**Dataset excerpts**.
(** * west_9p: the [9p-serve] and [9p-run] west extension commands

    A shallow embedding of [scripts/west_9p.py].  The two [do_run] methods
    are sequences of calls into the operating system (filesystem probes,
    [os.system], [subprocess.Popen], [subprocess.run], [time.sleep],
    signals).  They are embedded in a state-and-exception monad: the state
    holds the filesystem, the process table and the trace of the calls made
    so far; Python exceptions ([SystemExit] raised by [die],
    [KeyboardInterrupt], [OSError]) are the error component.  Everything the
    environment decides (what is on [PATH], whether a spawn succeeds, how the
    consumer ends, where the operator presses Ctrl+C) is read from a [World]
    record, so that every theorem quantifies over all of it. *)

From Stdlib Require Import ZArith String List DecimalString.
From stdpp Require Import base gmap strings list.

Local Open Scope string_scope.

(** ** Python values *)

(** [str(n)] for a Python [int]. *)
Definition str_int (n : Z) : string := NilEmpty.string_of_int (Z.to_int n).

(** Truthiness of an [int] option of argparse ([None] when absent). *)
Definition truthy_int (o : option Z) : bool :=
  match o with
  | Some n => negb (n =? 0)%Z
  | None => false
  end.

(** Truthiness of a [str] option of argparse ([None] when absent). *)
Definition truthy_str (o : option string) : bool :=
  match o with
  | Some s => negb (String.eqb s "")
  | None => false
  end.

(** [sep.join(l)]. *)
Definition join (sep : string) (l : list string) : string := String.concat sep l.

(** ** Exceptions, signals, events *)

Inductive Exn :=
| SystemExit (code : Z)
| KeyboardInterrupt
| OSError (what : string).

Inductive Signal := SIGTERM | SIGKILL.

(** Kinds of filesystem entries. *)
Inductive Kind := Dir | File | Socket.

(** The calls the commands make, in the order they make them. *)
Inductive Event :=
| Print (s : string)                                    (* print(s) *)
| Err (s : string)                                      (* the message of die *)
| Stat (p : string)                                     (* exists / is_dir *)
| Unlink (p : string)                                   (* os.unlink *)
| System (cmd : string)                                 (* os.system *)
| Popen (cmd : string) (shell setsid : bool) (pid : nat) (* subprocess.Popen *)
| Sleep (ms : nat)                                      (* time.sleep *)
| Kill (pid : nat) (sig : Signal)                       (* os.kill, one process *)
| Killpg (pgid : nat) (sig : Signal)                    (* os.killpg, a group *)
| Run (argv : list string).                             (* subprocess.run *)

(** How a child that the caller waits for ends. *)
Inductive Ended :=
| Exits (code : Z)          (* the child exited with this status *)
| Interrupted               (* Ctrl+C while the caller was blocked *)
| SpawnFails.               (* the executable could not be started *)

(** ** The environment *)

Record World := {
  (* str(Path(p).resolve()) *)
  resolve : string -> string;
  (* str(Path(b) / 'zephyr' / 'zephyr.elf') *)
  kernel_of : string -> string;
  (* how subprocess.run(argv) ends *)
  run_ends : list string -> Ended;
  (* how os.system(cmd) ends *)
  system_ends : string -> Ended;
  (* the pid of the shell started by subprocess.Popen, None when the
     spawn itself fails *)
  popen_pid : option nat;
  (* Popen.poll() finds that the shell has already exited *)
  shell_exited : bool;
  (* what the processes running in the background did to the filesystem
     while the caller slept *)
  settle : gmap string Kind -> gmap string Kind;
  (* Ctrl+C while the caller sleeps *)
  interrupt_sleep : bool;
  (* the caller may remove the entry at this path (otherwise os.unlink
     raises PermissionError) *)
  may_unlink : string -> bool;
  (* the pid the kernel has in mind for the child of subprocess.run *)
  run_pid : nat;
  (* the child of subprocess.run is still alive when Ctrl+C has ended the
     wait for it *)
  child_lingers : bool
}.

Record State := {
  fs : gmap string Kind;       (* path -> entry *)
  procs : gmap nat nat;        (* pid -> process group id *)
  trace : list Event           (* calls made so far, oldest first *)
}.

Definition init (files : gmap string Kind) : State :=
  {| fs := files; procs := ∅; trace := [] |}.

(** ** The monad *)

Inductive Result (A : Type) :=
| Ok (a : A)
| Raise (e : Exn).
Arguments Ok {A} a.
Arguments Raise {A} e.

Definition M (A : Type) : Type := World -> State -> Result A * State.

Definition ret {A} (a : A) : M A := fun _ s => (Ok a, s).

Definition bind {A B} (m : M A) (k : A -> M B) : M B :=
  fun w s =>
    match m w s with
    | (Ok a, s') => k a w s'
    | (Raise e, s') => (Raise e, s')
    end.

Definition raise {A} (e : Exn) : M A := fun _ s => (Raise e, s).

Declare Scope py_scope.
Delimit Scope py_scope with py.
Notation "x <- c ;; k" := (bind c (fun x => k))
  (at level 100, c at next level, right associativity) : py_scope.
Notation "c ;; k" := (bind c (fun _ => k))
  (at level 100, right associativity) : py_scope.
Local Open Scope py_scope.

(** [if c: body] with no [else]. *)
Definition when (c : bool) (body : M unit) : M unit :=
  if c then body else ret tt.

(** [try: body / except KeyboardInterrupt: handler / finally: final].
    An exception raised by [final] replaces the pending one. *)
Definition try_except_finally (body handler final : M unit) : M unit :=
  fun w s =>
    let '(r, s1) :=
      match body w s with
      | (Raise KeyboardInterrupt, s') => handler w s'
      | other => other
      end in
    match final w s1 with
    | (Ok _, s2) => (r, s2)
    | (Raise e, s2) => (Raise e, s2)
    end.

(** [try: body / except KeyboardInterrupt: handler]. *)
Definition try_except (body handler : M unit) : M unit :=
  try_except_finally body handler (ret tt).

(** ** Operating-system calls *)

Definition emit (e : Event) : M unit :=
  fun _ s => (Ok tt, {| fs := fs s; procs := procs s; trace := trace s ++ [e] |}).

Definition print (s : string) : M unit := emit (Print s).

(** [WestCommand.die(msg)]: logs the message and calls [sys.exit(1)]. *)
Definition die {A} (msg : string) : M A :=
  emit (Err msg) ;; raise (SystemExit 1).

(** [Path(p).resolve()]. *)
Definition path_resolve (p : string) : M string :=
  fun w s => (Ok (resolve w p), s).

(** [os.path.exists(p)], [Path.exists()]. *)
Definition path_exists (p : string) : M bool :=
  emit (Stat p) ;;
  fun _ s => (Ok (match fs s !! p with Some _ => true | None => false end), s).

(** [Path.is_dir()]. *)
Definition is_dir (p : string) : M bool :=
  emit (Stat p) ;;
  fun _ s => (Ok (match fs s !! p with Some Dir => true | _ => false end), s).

**What is being asked**. Looking back over the data above, restate word for word the lines that begin at the line with "(at level 100, right" and end at the line with "if c then body else ret tt.", inclusive.

**Task answer**.
  (at level 100, right associativity) : py_scope.
Local Open Scope py_scope.

(** [if c: body] with no [else]. *)
Definition when (c : bool) (body : M unit) : M unit :=
  if c then body else ret tt.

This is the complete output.